Extracted records:
# # #
(* ===== verification/NwpAnchor.v ===== *)
(** * The anchor node server

    nwp/anchor_server.go over the epoch guard of NwpEpoch.v, the reputation
    decisions of NwpReputation.v and the assurance levels of NipFrames.v.

    A request is its path, method, headers and body; what a handler does to the
    outside (limiter, evaluator, invoke handler, topology service, response) is the
    list of [act]s it returns, with the guard it leaves.  What the outside answers,
    the random strings and [json.Unmarshal] are parameters. *)

From S2P Require Import Prelude GoValue CoreCodec CoreStatus CoreCache NipFrames NwpReputation NwpEpoch.

(** ** Constants *)

Definition snapshotAnchorRef : string := "nps:system:topology:snapshot".
Definition HeaderAgent : string := "X-NWP-Agent".
Definition HeaderBudget : string := "X-NWP-Budget".
Definition HeaderIdent : string := "X-NWP-Ident".
Definition HeaderCapabilities : string := "X-NWP-Capabilities".
Definition HeaderSchema : string := "X-NWP-Schema".
Definition HeaderTokens : string := "X-NWP-Tokens".
Definition HeaderNodeType : string := "X-NWP-Node-Type".
Definition MimeCapsule : string := "application/nwp-capsule".
Definition MimeManifest : string := "application/nwp-manifest+json".
Definition ErrAuthNidScopeViolation : string := "NWP-AUTH-NID-SCOPE-VIOLATION".
Definition ErrAuthAssuranceTooLow : string := "NWP-AUTH-ASSURANCE-TOO-LOW".
Definition ErrReputationThrottled : string := "NWP-REPUTATION-THROTTLED".
Definition ErrReputationRejected : string := "NWP-REPUTATION-REJECTED".
Definition ErrReputationBanned : string := "NWP-REPUTATION-BANNED".
Definition ErrQueryFilterInvalid : string := "NWP-QUERY-FILTER-INVALID".
Definition ErrActionNotFound : string := "NWP-ACTION-NOT-FOUND".
Definition ErrActionParamsInvalid : string := "NWP-ACTION-PARAMS-INVALID".
Definition ErrBudgetExceeded : string := "NWP-BUDGET-EXCEEDED".
Definition ErrCgnLimitExceeded : string := "NWP-CGN-LIMIT-EXCEEDED".
Definition ErrNodeUnavailable : string := "NWP-NODE-UNAVAILABLE".
Definition ErrReservedTypeUnsupported : string := "NWP-RESERVED-TYPE-UNSUPPORTED".
Definition ErrTopologyUnauthorized : string := "NWP-TOPOLOGY-UNAUTHORIZED".
Definition ErrTopologyUnsupportedScope : string := "NWP-TOPOLOGY-UNSUPPORTED-SCOPE".
Definition ErrTopologyFilterUnsupported : string := "NWP-TOPOLOGY-FILTER-UNSUPPORTED".
Definition typeSnapshotWire : string := "topology.snapshot".
Definition typeStreamWire : string := "topology.stream".
Definition scopeClusterWire : string := "cluster".
Definition scopeMemberWire : string := "member".
Definition eventResyncWire : string := "resync_required".

(** ** Data *)

Record AnchorSnapshotRequest : Type := MkSnapReq {
  sr_Scope : string; sr_Include : list string; sr_Depth : Z; sr_TargetNid : string
}.

Record TopologyFilter : Type := MkTopoFilter {
  TagsAny : option (list string); TagsAll : option (list string); tf_NodeRoles : option (list string)
}.

Record AnchorStreamRequest : Type := MkStreamReq {
  st_Scope : string; st_Filter : option TopologyFilter; SinceVersion : option Z
}.

Record AnchorActionSpec : Type := MkSpec {
  sp_Description : string; ParamsAnchor : string; ResultAnchor : string; EstimatedCgn : Z; TimeoutMsDefault : Z;
  TimeoutMsMax : Z; RequiredCapability : string; sp_Async : bool; TopologyWrite : bool
}.

Record AnchorNodeOptions : Type := MkAnchorOptions {
  NodeID : string; PathPrefix : string; Actions : gmap string AnchorActionSpec; DisplayName : string;
  RequireAuth : option bool; an_RequiredCapabilities : option (list string); RequireTopologyCapability : bool;
  DefaultTimeoutMs : Z; MaxTimeoutMs : Z; DefaultTokenBudget : Z; CgnLimit : Z; AssuranceHintURL : string;
  an_ReputationPolicy : option ReputationPolicy; TrustAnchors : list string; RateLimits : option dict;
  AutoInjectTraceContext : option bool
}.

Record InvokeContext : Type := MkInvokeContext {
  ic_AgentNid : string; EffectiveTimeoutMs : Z; BudgetCgn : Z; TraceID : string; SpanID : string
}.

Record RateDecision : Type := MkRate { Allowed : bool; RetryAfterSeconds : Z; Reason : string }.

Record AnchorActionError : Type := MkActionError {
  ae_HTTPStatus : Z; ae_NpsStatus : string; ae_ErrorCode : string; ae_Message : string; ae_Details : any
}.

(** A request; a missing header reads as the empty string. *)
Record request : Type := MkRequest {
  rq_Path : string; rq_Method : string; rq_Header : string -> string; rq_Body : result string (list byte)
}.

Inductive resp_body : Type :=
| NoBody
| JsonBody (d : dict)
| RawBody (b : list byte)
| SnapshotBody (anchorRef : string) (snap : TopologySnapshot).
# # #
What you will do:
The output should be a character-exact copy of all entries.

Solution to the problem:
(* ===== verification/NwpAnchor.v ===== *)
(** * The anchor node server

    nwp/anchor_server.go over the epoch guard of NwpEpoch.v, the reputation
    decisions of NwpReputation.v and the assurance levels of NipFrames.v.

    A request is its path, method, headers and body; what a handler does to the
    outside (limiter, evaluator, invoke handler, topology service, response) is the
    list of [act]s it returns, with the guard it leaves.  What the outside answers,
    the random strings and [json.Unmarshal] are parameters. *)

From S2P Require Import Prelude GoValue CoreCodec CoreStatus CoreCache NipFrames NwpReputation NwpEpoch.

(** ** Constants *)

Definition snapshotAnchorRef : string := "nps:system:topology:snapshot".
Definition HeaderAgent : string := "X-NWP-Agent".
Definition HeaderBudget : string := "X-NWP-Budget".
Definition HeaderIdent : string := "X-NWP-Ident".
Definition HeaderCapabilities : string := "X-NWP-Capabilities".
Definition HeaderSchema : string := "X-NWP-Schema".
Definition HeaderTokens : string := "X-NWP-Tokens".
Definition HeaderNodeType : string := "X-NWP-Node-Type".
Definition MimeCapsule : string := "application/nwp-capsule".
Definition MimeManifest : string := "application/nwp-manifest+json".
Definition ErrAuthNidScopeViolation : string := "NWP-AUTH-NID-SCOPE-VIOLATION".
Definition ErrAuthAssuranceTooLow : string := "NWP-AUTH-ASSURANCE-TOO-LOW".
Definition ErrReputationThrottled : string := "NWP-REPUTATION-THROTTLED".
Definition ErrReputationRejected : string := "NWP-REPUTATION-REJECTED".
Definition ErrReputationBanned : string := "NWP-REPUTATION-BANNED".
Definition ErrQueryFilterInvalid : string := "NWP-QUERY-FILTER-INVALID".
Definition ErrActionNotFound : string := "NWP-ACTION-NOT-FOUND".
Definition ErrActionParamsInvalid : string := "NWP-ACTION-PARAMS-INVALID".
Definition ErrBudgetExceeded : string := "NWP-BUDGET-EXCEEDED".
Definition ErrCgnLimitExceeded : string := "NWP-CGN-LIMIT-EXCEEDED".
Definition ErrNodeUnavailable : string := "NWP-NODE-UNAVAILABLE".
Definition ErrReservedTypeUnsupported : string := "NWP-RESERVED-TYPE-UNSUPPORTED".
Definition ErrTopologyUnauthorized : string := "NWP-TOPOLOGY-UNAUTHORIZED".
Definition ErrTopologyUnsupportedScope : string := "NWP-TOPOLOGY-UNSUPPORTED-SCOPE".
Definition ErrTopologyFilterUnsupported : string := "NWP-TOPOLOGY-FILTER-UNSUPPORTED".
Definition typeSnapshotWire : string := "topology.snapshot".
Definition typeStreamWire : string := "topology.stream".
Definition scopeClusterWire : string := "cluster".
Definition scopeMemberWire : string := "member".
Definition eventResyncWire : string := "resync_required".

(** ** Data *)

Record AnchorSnapshotRequest : Type := MkSnapReq {
  sr_Scope : string; sr_Include : list string; sr_Depth : Z; sr_TargetNid : string
}.

Record TopologyFilter : Type := MkTopoFilter {
  TagsAny : option (list string); TagsAll : option (list string); tf_NodeRoles : option (list string)
}.

Record AnchorStreamRequest : Type := MkStreamReq {
  st_Scope : string; st_Filter : option TopologyFilter; SinceVersion : option Z
}.

Record AnchorActionSpec : Type := MkSpec {
  sp_Description : string; ParamsAnchor : string; ResultAnchor : string; EstimatedCgn : Z; TimeoutMsDefault : Z;
  TimeoutMsMax : Z; RequiredCapability : string; sp_Async : bool; TopologyWrite : bool
}.

Record AnchorNodeOptions : Type := MkAnchorOptions {
  NodeID : string; PathPrefix : string; Actions : gmap string AnchorActionSpec; DisplayName : string;
  RequireAuth : option bool; an_RequiredCapabilities : option (list string); RequireTopologyCapability : bool;
  DefaultTimeoutMs : Z; MaxTimeoutMs : Z; DefaultTokenBudget : Z; CgnLimit : Z; AssuranceHintURL : string;
  an_ReputationPolicy : option ReputationPolicy; TrustAnchors : list string; RateLimits : option dict;
  AutoInjectTraceContext : option bool
}.

Record InvokeContext : Type := MkInvokeContext {
  ic_AgentNid : string; EffectiveTimeoutMs : Z; BudgetCgn : Z; TraceID : string; SpanID : string
}.

Record RateDecision : Type := MkRate { Allowed : bool; RetryAfterSeconds : Z; Reason : string }.

Record AnchorActionError : Type := MkActionError {
  ae_HTTPStatus : Z; ae_NpsStatus : string; ae_ErrorCode : string; ae_Message : string; ae_Details : any
}.

(** A request; a missing header reads as the empty string. *)
Record request : Type := MkRequest {
  rq_Path : string; rq_Method : string; rq_Header : string -> string; rq_Body : result string (list byte)
}.

Inductive resp_body : Type :=
| NoBody
| JsonBody (d : dict)
| RawBody (b : list byte)
| SnapshotBody (anchorRef : string) (snap : TopologySnapshot).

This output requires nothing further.